The NCC and its predecessors patiently assembled the land base for this generous public realm over multiple generations. As the pace of urbanization continues, these lands will become even more precious, not just as important civic spaces, but also for their high ecological value. This represents a considerable economic value to the region. Along with the national institutions, these spaces are among the most appreciated and unique features that truly distinguish the Capital from other cities of a comparable size.
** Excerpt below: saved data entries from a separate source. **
(** X17: the lowest values of the module scores of a report are 70, 50, 70,
    60, 50 and 0, so that its overall score is at least 55. *)
Theorem overall_at_least_55 env m u r :
  fst (analyze u env m) = Normal r ->
  (70 <= ContentAnalysis.score (AnalysisResult.contentAnalysis r))%Z
  /\ (50 <= SEOAnalysis.score (AnalysisResult.seoAnalysis r))%Z
  /\ (70 <= PerformanceAnalysis.score (AnalysisResult.performanceAnalysis r))%Z
  /\ (60 <= DesignAnalysis.score (AnalysisResult.designAnalysis r))%Z
  /\ (50 <= PsychologyAnalysis.score (AnalysisResult.psychologyAnalysis r))%Z
  /\ (0 <= AccessibilityAnalysis.score
             (AnalysisResult.accessibilityAnalysis r))%Z
  /\ (55 <= AnalysisResult.overallScore r)%Z.
Proof.
  intro H.
  destruct (report_advice _ _ _ _ H) as (_ & _ & _ & _ & _ & Hall).
  apply report_modules in H as (data & _ & Hc & Hs & Hp & Hd & Hy & Ha & _).
  apply (outcome_ensures _ _ _ _ analyzeContent_returns) in Hc
    as [[pc Hc] _].
  apply (outcome_ensures _ _ _ _ analyzeSEO_returns) in Hs as [ps Hs].
  apply (outcome_ensures _ _ _ _ analyzePerformance_returns) in Hp
    as [pp Hp].
  apply (outcome_ensures _ _ _ _ analyzeDesign_returns) in Hd as [pd Hd].
  apply (outcome_ensures _ _ _ _ analyzePsychology_returns) in Hy
    as [py Hy].
  apply (outcome_ensures _ _ _ _ analyzeAccessibility_returns) in Ha
    as (pa & Ha & Haria & Halt).
  pose proof (content_score_range pc) as Rc.
  pose proof (seo_score_range ps) as Rs.
  pose proof (performance_score_range pp) as Rp.
  pose proof (design_score_range pd) as Rd.
  pose proof (psychology_score_range py) as Ry.
  pose proof (accessibility_score_range pa Haria Halt) as Ra.
  rewrite <- Hc in Rc. rewrite <- Hs in Rs. rewrite <- Hp in Rp.
  rewrite <- Hd in Rd. rewrite <- Hy in Ry. rewrite <- Ha in Ra.
  repeat (split; [lia |]).
  rewrite Hall. unfold calculateOverallScore. cbv zeta.
  cbn [analysesOf Analyses.seoAnalysis Analyses.contentAnalysis
       Analyses.performanceAnalysis Analyses.psychologyAnalysis
       Analyses.designAnalysis Analyses.accessibilityAnalysis].
  destruct Rc as [Rc _], Rs as [Rs _], Rp as [Rp _], Rd as [Rd _],
    Ry as [Ry _], Ra as [Ra _].
  rewrite Zle_Qle in Rc, Rs, Rp, Rd, Ry, Ra.
  change (inject_Z 70) with 70%Q in *. change (inject_Z 50) with 50%Q in *.
  change (inject_Z 60) with 60%Q in *. change (inject_Z 0) with 0%Q in *.
  apply round_ge. change (inject_Z 55) with 55%Q.
  repeat match goal with
         | H : (_ <= inject_Z ?s)%Q |- _ =>
             generalize dependent (inject_Z s); intros
         end.
  lra.
Qed.

(** X18: what a call of [analyze] leaves in the analyzer.  The url is
    stored first, so it is the new one even when the call fails.  When the
    request fails the page held before stays, so that the analysis methods
    that read the page only return afterwards what they returned before;
    when the call returns a report the page fetched and its parse are
    held. *)
Theorem analyzer_after_call env m u :
  let after := this (snd (analyze u env m)) in
  url after = u
  /\ (forall e,
        axios_get env u = Throw e ->
        html after = html (this m)
        /\ dollar after = dollar (this m)
        /\ outcome analyzeContent after = outcome analyzeContent (this m)
        /\ outcome analyzePerformance after
           = outcome analyzePerformance (this m)
        /\ outcome analyzeDesign after = outcome analyzeDesign (this m)
        /\ outcome analyzePsychology after
           = outcome analyzePsychology (this m)
        /\ outcome analyzeAccessibility after
           = outcome analyzeAccessibility (this m))
  /\ (forall r data,
        fst (analyze u env m) = Normal r ->
        axios_get env u = Normal data ->
        html after = data /\ dollar after = Some (Cheerio.load data)).
Proof.
  cbv zeta. rewrite analyze_run. unfold machineAfter. cbn [snd this].
  split; [now destruct (axios_get env u) |]. split.
  - intros e ->. cbn [html dollar].
    repeat split;
      apply outcome_same_page; try reflexivity;
      first [ apply analyzeContent_reads | apply analyzePerformance_reads
            | apply analyzeDesign_reads | apply analyzePsychology_reads
            | apply analyzeAccessibility_reads ].
  - intros r data _ ->. split; reflexivity.
Qed.

End Advice.

(** ** The request handler *)

(** The prefix [analyze] puts before a message does not change what the
    handler tells the user. *)
Lemma userMessage_prefix message :
  Route.userMessage ("Analysis failed: " ++ message)
  = Route.userMessage message.
Proof. reflexivity. Qed.

Section Requests.

Context {cheerio : Cheerio.API}.

(** X19: the handler answers 200, 400 or 500.  It answers 400 exactly when
    the body is read, is not [null], and its url is missing, empty or not
    accepted by [URL]; then nothing is logged and nothing is fetched.  A
    body that cannot be read gives 500, not 400, with nothing fetched, and
    so does the body [null], which cannot be destructured.  Any other
    request sends exactly one GET, for the url given. *)
Theorem POST_statuses server json w :
  let response := fst (Route.POST server json w) in
  let w' := snd (Route.POST server json w) in
  In (Route.status response) [200; 400; 500]
  /\ (Route.status response = 400
      <-> exists url,
            json = Normal (Route.JValue url)
            /\ (falsy url = true
                \/ Route.parses server (orEmpty url) = false))
  /\ (Route.status response = 400 ->
      w' = w /\ exists error, Route.body response = Route.Refused error)
  /\ (forall error,
        json = Throw error ->
        Route.status response = 500 /\ Route.sent w' = Route.sent w)
  /\ (json = Normal Route.JNull ->
      Route.status response = 500 /\ Route.sent w' = Route.sent w)
  /\ (forall url,
        json = Normal (Route.JValue url) -> Route.status response <> 400 ->
        Route.sent w' = orEmpty url :: Route.sent w).
Proof.
  cbv zeta. unfold Route.POST, Route.onError.
  destruct json as [[| url] | error];
    cbn [bind Monad_completion Route.destructure].
  - cbn [fst snd Route.status Route.body Route.sent].
    split; [simpl; tauto |].
    split; [split; [discriminate | intros (u & Hu & _); discriminate] |].
    split; [discriminate |].
    split; [discriminate |].
    split; [now intros _ | discriminate].
  - destruct (falsy url) eqn:Hfalsy;
      [| destruct (Route.parses server (orEmpty url)) eqn:Hparses;
         cbn [negb];
         [rewrite analyze_run;
          destruct (completionOf (Route.outside server) (orEmpty url)) |]];
      cbn [fst snd Route.status Route.body Route.sent Route.logLine
           machineAfter requests];
      repeat match goal with
             | |- _ /\ _ => split
             end;
      first [ solve [simpl; tauto]
            | discriminate
            | solve [intros; eauto]
            | solve [split; [eauto | reflexivity]]
            | solve [split;
                     [ discriminate
                     | intros (u & [= <-] & [Hu | Hu]); congruence ]]
            | solve [intros u [= <-] _; reflexivity]
            | intros u _ Hne; now elim Hne ].
  - cbn [fst snd Route.status Route.body Route.sent].
    split; [simpl; tauto |].
    split; [split; [discriminate | intros (u & Hu & _); discriminate] |].
    split; [discriminate |].
    split; [now intros e _ |].
    split; discriminate.
Qed.
(** * side-quest-x-api: includes merge, error classification, request retry
      and thread reconstruction

    A shallow embedding of [types.ts], [includes.ts], [client.ts] and
    [thread.ts].  JavaScript strings are [string], numbers that the code only
    uses as integers are [Z], optional properties are [option], a
    [Map<string, V>] is a [gmap string V] and a [Set<string>] is a
    [gset string]. *)

From stdpp Require Import gmap strings pretty list sorting.
From Stdlib Require Import ZArith Lia.

Local Open Scope Z_scope.
(** * The capability index of [capabilities/server.py]

    A shallow embedding of the class [CapabilityIndex] and of the reload
    handler of [CapabilityServer], followed by the properties of the index:
    name uniqueness, collision handling, the stored package path, the
    queries and the stub operations.

    The object state and the standard output are threaded through a small
    state-and-exception monad; Python dictionaries are finite maps keyed by
    strings. *)

From Stdlib Require Import Ascii.
From stdpp Require Import base option list strings gmap.
Lemma neg_overflow (d : Decimal) :
  is_zero d = false -> Etop < len (d_int d) + d_exp d - prec ->
  neg d = Raise DecimalOverflow.
Proof.
  intros Hz Hbig. unfold neg. rewrite Hz. unfold _fix.
  change (is_zero (copy_negate d)) with (is_zero d). rewrite Hz.
  change (d_int (copy_negate d)) with (d_int d).
  change (d_exp (copy_negate d)) with (d_exp d).
  destruct (len (d_int d) + d_exp d - prec >? Etop) eqn:Hcmp; [reflexivity|].
  rewrite Z.gtb_ltb, Z.ltb_ge in Hcmp. lia.
Qed.


(** ** The amount normalizer *)

Ltac char_cases c :=
  destruct c as [[|] [|] [|] [|] [|] [|] [|] [|]]; try reflexivity; try discriminate.

Lemma space_not_numeric (c : ascii) : isspace c = true -> numeric c = false.
Proof. char_cases c. Qed.

Lemma numeric_not_space (c : ascii) : numeric c = true -> negb (isspace c) = true.
Proof. char_cases c. Qed.

Lemma numeric_not_comma (c : ascii) :
  numeric c = true -> negb (Ascii.eqb c ","%char) = true.
Proof. char_cases c. Qed.

Lemma keep_numeric_lstrip (s : str) : keep_numeric (lstrip s) = keep_numeric s.
Proof.
  induction s as [|c s IH]; simpl; [reflexivity|].
  destruct (isspace c) eqn:Hc; [|reflexivity].
  apply space_not_numeric in Hc. now rewrite Hc.
Qed.

Lemma keep_numeric_rstrip (s : str) : keep_numeric (rstrip s) = keep_numeric s.
Proof.
  induction s as [|c s IH]; [reflexivity|].
  cbn [rstrip]. unfold keep_numeric in *.
  destruct (rstrip s) as [|r rs] eqn:Hr.
  - cbn [filter] in *. rewrite <- IH.
    destruct (isspace c) eqn:Hc; [|reflexivity].
    apply space_not_numeric in Hc. now rewrite Hc.
  - cbn [filter] in *. now rewrite IH.
Qed.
The 550 square kilometres of federal lands in the National Capital Region support a wide variety of valued ecosystems and natural habitats, contributing significantly to the region’s biodiversity. There are a total of 28 valued natural ecosystems and habitats: eleven in the urban lands, eight in Gatineau Park, and nine in the Greenbelt. The NCC manages these lands according to the International Union for Conservation of Nature (IUCN) protocol. Mer Bleue is the largest peat bog in Canada’s Capital Region, recognized internationally under the Ramsar Convention for the conservation of wetlands.
Gatineau Park, the Greenbelt, green corridors and natural areas in the urban area, as well as the pathway and parkway corridors, provide sinews for a potentially sustainable coexistence of nature, ecological habitats and urban life in the Capital. The parks, waterways and public shorelines are a priceless inheritance from early federal planning efforts, starting with Frederick Todd in 1903 who sought to reserve “in close proximity to the Capital” a place “where nature may still be enjoyed, unmarred by contact with humanity.”